4G LTE pried open to reveal a slew of new protocol-level attacks
User location spoofing? Check. Fake emergency alerts? Check. Plenty more nasties, too
A group of American university researchers have broken key 4G LTE protocols to generate fake messages, snoop on users, and forge user location data.
Those working on the coming 5G protocols should take note: the vulnerabilities are most worrying because they're written into the LTE protocols, and could therefore have an industry-wide impact.
Identified by Purdue University's Syed Rafiul Hussain, Shagufta Mehnaz and Elisa Bertino with the University of Iowa's Omar Chowdhury, the protocol procedures affected are:
- Attach – the procedure that associates a subscriber device with the network (for example, when you switch the phone on);
- Detach – occurs when you switch your device off, or if the network disconnects from the device (for example because of poor signal quality, or because the phone can't authenticate to the network); and
- Paging – this protocol is part of call setup, to force the device to re-acquire system information, and in emergency warning applications.

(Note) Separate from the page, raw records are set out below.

(** X1.  The [get] trap raises a [TypeError] exactly for the property
    names without any word character (the expression does not match and
    the destructuring fails); the heap is as before.  For every other name
    and every target of the heap it returns a value. *)
Theorem get_raises_without_word_char (h : Host) (t : loc) (propName : string)
    (st : heap) :
  (has_char Str.is_word_char propName = false →
   SSVGProxyHandler_get h t propName st = (Throw TypeError, st) ∧
   read h (VProxy t) propName st = (Throw TypeError, st)) ∧
  (has_char Str.is_word_char propName = true →
   ∀ o, st !! t = Some o →
        ∃ v, SSVGProxyHandler_get h t propName st = (Normal v, st)).
Proof.
  split.
  - intros Hw. apply propName_match_None in Hw.
    pose proof (get_no_match h t propName st Hw) as Hget.
    split; [exact Hget|]. cbn [read]. unfold proxy_get.
    by rewrite (bind_throw _ _ _ _ _ Hget).
  - intros Hw o Ht.
    destruct (propName_match propName) as [[isCreate elemName]|] eqn:Hm.
    + destruct (window_hasOwnProperty h (className_of elemName)) eqn:Hv.
      * eexists. by eapply get_valid.
      * eexists. by eapply get_invalid.
    + apply propName_match_None in Hm. congruence.
Qed.

(** [session["--"]] raises; [session["-x"]] does not. *)
Lemma get_raises_without_word_char_witness :
  read example_host (VProxy 0) "--" session_heap = (Throw TypeError, session_heap) ∧
  ∃ v, SSVGProxyHandler_get example_host 0 "-x" session_heap = (Normal v, session_heap).
Proof.
  split.
  - exact (proj2 (proj1 (get_raises_without_word_char example_host 0 "--" session_heap)
                    eq_refl)).
  - exact (proj2 (get_raises_without_word_char example_host 0 "-x" session_heap)
             eq_refl _ eq_refl).
Defined.

Lemma take_word_cut r c rest :
  Str.is_word_char c = false →
  Str.take_word (r ++ String c rest) = Str.take_word r.
Proof.
  intros Hc. induction r as [|a r IH].
  - change ("" ++ String c rest) with (String c rest). cbn [Str.take_word].
    by rewrite Hc.
  - change (String a r ++ String c rest) with (String a (r ++ String c rest)).
    cbn [Str.take_word]. destruct (Str.is_word_char a); [by rewrite IH|done].
Qed.

Lemma strip_prefix_cut p c rest :
  Str.all_word p = true → Str.is_word_char c = false →
  ∀ K, Str.strip_prefix p (K ++ String c rest)
       = (λ r, r ++ String c rest) <$> Str.strip_prefix p K.
Proof.
  intros Hp Hc. induction p as [|a p IH]; intros K; [done|].
  unfold Str.all_word in Hp. apply String.eqb_eq in Hp. cbn [Str.take_word] in Hp.
  destruct (Str.is_word_char a) eqn:Ha; [|done].
  injection Hp as Hp.
  destruct K as [|b K].
  - change ("" ++ String c rest) with (String c rest). cbn [Str.strip_prefix].
    destruct (Ascii.eqb a c) eqn:Hac; [|done].
    apply Ascii.eqb_eq in Hac. congruence.
  - change (String b K ++ String c rest) with (String b (K ++ String c rest)).
    cbn [Str.strip_prefix]. destruct (Ascii.eqb a b); [|done]. apply IH.
    unfold Str.all_word. by rewrite Hp, String.eqb_refl.
Qed.

Lemma match_here_cut K c rest :
  Str.is_word_char c = false → match_here (K ++ String c rest) = match_here K.
Proof.
  intros Hc. unfold match_here. cbv zeta.
  rewrite (strip_prefix_cut "create" c rest eq_refl Hc K), (take_word_cut K c rest Hc).
  destruct (Str.strip_prefix "create" K) as [r|]; [|done]. cbn.
  by rewrite (take_word_cut r c rest Hc).
Qed.

Lemma propName_match_cut K c rest r :
  Str.is_word_char c = false →
  propName_match K = Some r → propName_match (K ++ String c rest) = Some r.
Proof.
  intros Hc. induction K as [|a K IH]; [done|].
  change (String a K ++ String c rest) with (String a (K ++ String c rest)).
  cbn [propName_match].
  change (String a (K ++ String c rest)) with (String a K ++ String c rest).
  rewrite (match_here_cut (String a K) c rest Hc).
  destruct (match_here (String a K)); [done|]. apply IH.
Qed.

Lemma propName_match_skip pre s :
  has_char Str.is_word_char pre = false → propName_match (pre ++ s) = propName_match s.
Proof.
  induction pre as [|a pre IH]; [done|]. cbn [has_char]. intros Hpre.
  apply orb_false_elim in Hpre as [Ha Hpre].
  change (String a pre ++ s) with (String a (pre ++ s)).
  cbn [propName_match].
  assert (match_here (String a (pre ++ s)) = None) as ->.
  { apply match_here_None. by rewrite take_word_first. }
  by apply IH.
Qed.

(** X2.  The expression is not anchored: the kind is read from the first
    word of the property name.  Characters that are no word characters in
    front of it, and everything from the first such character after it, do
    not count: for a known kind the trap returns the very creator it
    returns for the word alone. *)
Theorem kind_is_read_from_first_word (h : Host) (t : loc) (st : heap)
    (pre K rest : string) (c : ascii) (isCreate : bool) (elemName : string) :
  has_char Str.is_word_char pre = false →
  Str.is_word_char c = false →
  propName_match K = Some (isCreate, elemName) →
  propName_match (pre ++ K ++ String c rest) = Some (isCreate, elemName) ∧
  (window_hasOwnProperty h (className_of elemName) = true →
   SSVGProxyHandler_get h t (pre ++ K ++ String c rest) st =
   SSVGProxyHandler_get h t K st).
Proof.
  intros Hpre Hc HK.
  assert (Hm : propName_match (pre ++ K ++ String c rest) = Some (isCreate, elemName)).
  { rewrite propName_match_skip by done. by apply propName_match_cut. }
  split; [exact Hm|]. intros Hw.
  by rewrite (get_valid h t _ _ _ st Hm Hw), (get_valid h t _ _ _ st HK Hw).
Qed.

(** [session["a-b"]] and [session[".circle x"]] are the creators of [a] and
    of [circle]. *)
Lemma kind_is_read_from_first_word_witness :
  SSVGProxyHandler_get example_host 0 "a-b" session_heap
    = (Normal (VFunction (Creator false "a" 0)), session_heap) ∧
  SSVGProxyHandler_get example_host 0 ".circle x" session_heap
    = (Normal (VFunction (Creator false "circle" 0)), session_heap).
Proof.
  split.
  - exact (proj2 (kind_is_read_from_first_word example_host 0 session_heap
                    "" "a" "b" "-" false "a" eq_refl eq_refl eq_refl) eq_refl).
  - exact (proj2 (kind_is_read_from_first_word example_host 0 session_heap
                    "." "circle" "x" " " false "circle" eq_refl eq_refl eq_refl) eq_refl).
Defined.

Lemma upperElemName_cons c rest :
  upperElemName_of (String c rest) = String (Str.upper_char c) rest.
Proof. reflexivity. Qed.

Lemma token_cons c rest :
  token (String c rest) = true ↔ Str.is_word_char c = true ∧ Str.take_word rest = rest.
Proof.
  unfold token, Str.all_word. cbn [Str.nonempty Str.take_word andb]. split.
  - intros Hw. apply String.eqb_eq in Hw.
    destruct (Str.is_word_char c); [|done]. by injection Hw.
  - intros [-> ->]. apply String.eqb_refl.
Qed.

Lemma token_upper K : token K = true → token (upperElemName_of K) = true.
Proof.
  destruct K as [|c rest]; [done|]. rewrite upperElemName_cons, !token_cons.
  by rewrite is_word_upper.
Qed.

Lemma marked_upper K : marked K = false → marked (upperElemName_of K) = false.
Proof.
  destruct K as [|c rest]; [done|]. rewrite upperElemName_cons.
  destruct (Ascii.ascii_dec (Str.upper_char c) c) as [->|Hne]; [done|].
  intros _. unfold marked. cbn [Str.strip_prefix]. by rewrite (upper_not_c c Hne).
Qed.

Lemma className_upper K : className_of (upperElemName_of K) = className_of K.
Proof.
  destruct K as [|c rest]; [done|]. unfold className_of.
  by rewrite !upperElemName_cons, upper_upper.
Qed.

Lemma toLowerCase_upper K : Str.toLowerCase (upperElemName_of K) = Str.toLowerCase K.
Proof.
  destruct K as [|c rest]; [done|]. rewrite upperElemName_cons.
  cbn [Str.toLowerCase]. by rewrite lower_upper.
Qed.

(** X3.  The kind test looks at the word with its first letter in upper
    case, and the node is named by the word in lower case: for a known kind
    [K], the property names [K], [K] capitalised, [createK] and [create]
    followed by [K] capitalised all give a creator of the same element,
    without the marker for the first two and with it for the last two. *)
Theorem kind_test_ignores_case_of_first_letter (h : Host) (t : loc) (st : heap)
    (K : string) :
  token K = true → marked K = false →
  window_hasOwnProperty h (className_of K) = true →
  let bare := (Normal (VFunction (Creator false (Str.toLowerCase K) t)), st) in
  let detached := (Normal (VFunction (Creator true (Str.toLowerCase K) t)), st) in
  SSVGProxyHandler_get h t K st = bare ∧
  SSVGProxyHandler_get h t (upperElemName_of K) st = bare ∧
  SSVGProxyHandler_get h t ("create" ++ K) st = detached ∧
  SSVGProxyHandler_get h t ("create" ++ upperElemName_of K) st = detached.
Proof.
  intros HK Hm Hw bare detached.
  pose proof (token_upper K HK) as HK'.
  assert (Hw' : window_hasOwnProperty h (className_of (upperElemName_of K)) = true)
    by by rewrite className_upper.
  split; [|split; [|split]].
  - by apply get_valid; [apply propName_match_bare|].
  - unfold bare. rewrite <- toLowerCase_upper.
    by apply get_valid; [apply propName_match_bare; [|apply marked_upper]|].
  - by apply get_valid; [apply propName_match_create|].
  - unfold detached. rewrite <- toLowerCase_upper.
    by apply get_valid; [apply propName_match_create|].
Qed.

(** [circle], [Circle], [createcircle] and [createCircle]. *)
Lemma kind_test_ignores_case_of_first_letter_witness :
  SSVGProxyHandler_get example_host 0 "circle" session_heap
    = (Normal (VFunction (Creator false "circle" 0)), session_heap) ∧
  SSVGProxyHandler_get example_host 0 "Circle" session_heap
    = (Normal (VFunction (Creator false "circle" 0)), session_heap) ∧
  SSVGProxyHandler_get example_host 0 "createcircle" session_heap
    = (Normal (VFunction (Creator true "circle" 0)), session_heap) ∧
  SSVGProxyHandler_get example_host 0 "createCircle" session_heap
    = (Normal (VFunction (Creator true "circle" 0)), session_heap).
Proof.
  exact (kind_test_ignores_case_of_first_letter example_host 0 session_heap "circle"
           eq_refl eq_refl eq_refl).
Defined.

Lemma take_word_lower w : Str.take_word (Str.toLowerCase w) = Str.toLowerCase (Str.take_word w).
Proof.
  induction w as [|c w IH]; [done|]. cbn [Str.toLowerCase Str.take_word].
  rewrite is_word_lower. destruct (Str.is_word_char c); [|done].
  cbn [Str.toLowerCase]. by rewrite IH.
Qed.

Lemma token_lower w : token w = true → token (Str.toLowerCase w) = true.
Proof.
  intros Hw. destruct (token_take_word w Hw) as [Ht Hne].
  unfold token, Str.all_word. rewrite take_word_lower, Ht, String.eqb_refl.
  by destruct w.
Qed.

Lemma toLowerCase_idem w : Str.toLowerCase (Str.toLowerCase w) = Str.toLowerCase w.
Proof.
  induction w as [|c w IH]; [done|]. cbn [Str.toLowerCase]. by rewrite lower_lower, IH.
Qed.

(** X4.  A creator read from a handle always comes from a name whose
    first word [w] passes the kind test; it is closed over the target of
    that very handle, and the element it will make is named by [w] in lower
    case: a word without upper-case letters, also where the interface name
    has some inside. *)
Theorem creator_is_bound_to_handle_and_lower_case (h : Host) (t : loc)
    (propName : string) (st st' : heap) (isCreate : bool) (elemName : string)
    (instance : loc) :
  read h (VProxy t) propName st = (Normal (VFunction (Creator isCreate elemName instance)), st') →
  instance = t ∧ st' = st ∧
  token elemName = true ∧ Str.toLowerCase elemName = elemName ∧
  ∃ w, propName_match propName = Some (isCreate, w) ∧
       window_hasOwnProperty h (className_of w) = true ∧
       elemName = Str.toLowerCase w.
Proof.
  cbn [read]. unfold proxy_get. intros Hread.
  apply bind_normal_inv in Hread as (v & st1 & Hget & Hread).
  apply bind_normal_inv in Hread as (desc & st2 & Hdesc & Hread).
  assert (Hv : v = VFunction (Creator isCreate elemName instance) ∧ st2 = st').
  { destruct desc as [d|]; [destruct (frozen d && _); [done|]|];
      by injection Hread as -> ->. }
  destruct Hv as [-> <-].
  assert (st2 = st1) as ->.
  { unfold getOwnPropertyDescriptor in Hdesc.
    apply bind_normal_inv in Hdesc as (o & st3 & Ho & Hdesc).
    injection Hdesc as _ <-. unfold lookup_object in Ho.
    destruct (st1 !! t); by injection Ho. }
  unfold SSVGProxyHandler_get in Hget.
  destruct (propName_match propName) as [[b w]|] eqn:Hm; [|done].
  destruct (window_hasOwnProperty h (className_of w)) eqn:Hw; cbn [negb] in Hget.
  - injection Hget as <- <- <- <-.
    pose proof (propName_match_token _ _ _ Hm) as Htok.
    split; [done|]. split; [done|]. split; [by apply token_lower|].
    split; [apply toLowerCase_idem|]. by exists w.
  - apply bind_normal_inv in Hget as (prop & st3 & _ & Hget).
    by destruct prop.
Qed.
(** C10, amended.  In the WebView variant [handleCommand] acts on the
    four types [updateLocation], [flyToLocation], [hideLocation],
    [setTileSource] only and leaves the page as it is on an
    [addRasterOverlay] command; the page posts [mapLoaded] and [mapMoved]
    and nothing else; so in every run of bridge and page each call of a
    [resolve] function passes [null] (it is made by a timer).  And
    [addRasterOverlay(id, url)], called with no earlier timer pending and
    followed by anything but another [addRasterOverlay], is resolved with
    [null] at its 10 s deadline. *)
Theorem bridged_addRasterOverlay_resolves_null
  (props : Bridge.Props) (s : Bridge.System) (id url : string)
  (es : list Bridge.SysEvent) (t : Z) :
  Bridge.timers (Bridge.rn s) = [] ->
  Forall (fun e => Bridge.sys_quiet e = true) es ->
  Bridge.clock (Bridge.rn s) + 10000 <= t ->
  (forall cmd pg,
     Bridge.handleCommand cmd pg = pg \/
     List.In (Bridge.cmd_type cmd)
       ["updateLocation"; "flyToLocation"; "hideLocation"; "setTileSource"]) /\
  Bridge.handleCommand (Bridge.AddRasterOverlay id url) (Bridge.page s) = Bridge.page s /\
  (forall e pg,
     Forall (fun m => Bridge.msg_type m = "mapLoaded" \/ Bridge.msg_type m = "mapMoved")
            (snd (Bridge.page_event e pg))) /\
  (forall any s0, exists new,
     Forall (fun r => Bridge.value r = None) new /\
     Bridge.resolved (Bridge.rn (Bridge.sys_run props any s0))
     = Bridge.resolved (Bridge.rn s0) ++ new) /\
  let s1 := Bridge.sys_step props (Bridge.SysCall (Bridge.AddRasterOverlay id url)) s in
  let s' := Bridge.sys_step props (Bridge.SysTick t) (Bridge.sys_run props es s1) in
  Bridge.resolved (Bridge.rn s') =
    Bridge.resolved (Bridge.rn s)
    ++ [{| Bridge.at_time := Bridge.clock (Bridge.rn s) + 10000;
           Bridge.promise := Bridge.created (Bridge.rn s);
           Bridge.value := None |}].
Proof.
  intros Ht Hq Hdue.
  split; [|split; [reflexivity|split; [|split]]].
  - intros cmd pg. destruct cmd; cbn; tauto.
  - apply page_event_messages.
  - intros any s0. apply sys_run_nulls.
  - cbv zeta.
    assert (H : timed_out (Bridge.resolved (Bridge.rn s))
                  (Bridge.clock (Bridge.rn s) + 10000) (Bridge.created (Bridge.rn s))
                  (Bridge.rn (Bridge.sys_step props (Bridge.SysTick t)
                     (Bridge.sys_run props es
                        (Bridge.sys_step props
                           (Bridge.SysCall (Bridge.AddRasterOverlay id url)) s))))).
    { cbn [Bridge.sys_step Bridge.rn]. apply finally_timed_out; [exact Hdue|].
      apply sys_run_quiet; [exact Hq|]. left. cbn. now apply addRasterOverlay_armed. }
    destruct H as (_ & _ & H). exact H.
Qed.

The researchers' paper (PDF) describes an attack tool called LTEInspector, which the researchers said found exploitable vulnerabilities that resulted in "10 new attacks and nine prior attacks” (detecting old vulnerabilities helped the researchers validate that the new vulns were genuine).
The worst of these was an authentication relay attack, which the paper said “enables an adversary to connect to the core networks – without possessing any legitimate credentials – while impersonating a victim cellular device”.
Every LTE call, text, can be intercepted, blacked out, hacker findsREAD MORE
The network would record a user in (for example) London when they were in Paris, providing a way to set up a false alibi or undermine a criminal investigation with fake evidence, the researchers wrote.
Worryingly, the paper expresses scepticism about fixes: “retrospectively adding security into an existing protocol without breaking backward compatibility often yields band-aid-like-solutions which do not hold up under extreme scrutiny”, it states.
The protocol attacks
Attacks against the attach procedure included forging
attach_request messages from a malicious device to block the victim's phone from attaching (“authentication synchronisation failure attack”); tracking a user through a malicious node (a “traceability attack” using the
security_mode_command instruction); and another service disruption attack that works by injecting malicious control plane commands, also using a malicious node such as a Stingray.
Simplicity itself: the researchers' authentication synchronisation attack
All of the paging protocol attacks need a malicious node. With that, an attacker can hijack the paging channel to disrupt victim's services, including what the authors call a “Panic Attack”, consisting of fake emergency warnings.
The paging channel could also be attacked to drain a victim's battery, by forcing the target device to repeatedly re-attach to the network (the attach procedure, the paper noted, is cryptographically-expensive).
As with paging attacks, the attacks against the detach protocol also need the victim to connect to a malicious node.
Simply issuing a
detach_request against the victim would degrade their service, the paper said.
The attacks the researchers discovered can also be chained, which is how they developed the authentication relay attack.
The adversary: LTEInspector
The technology the team developed for the attacks is called LTEInspector, which they describe as a “lazy” (it's only called on-demand) combination of symbolic model checker and cryptographic protocol verifier.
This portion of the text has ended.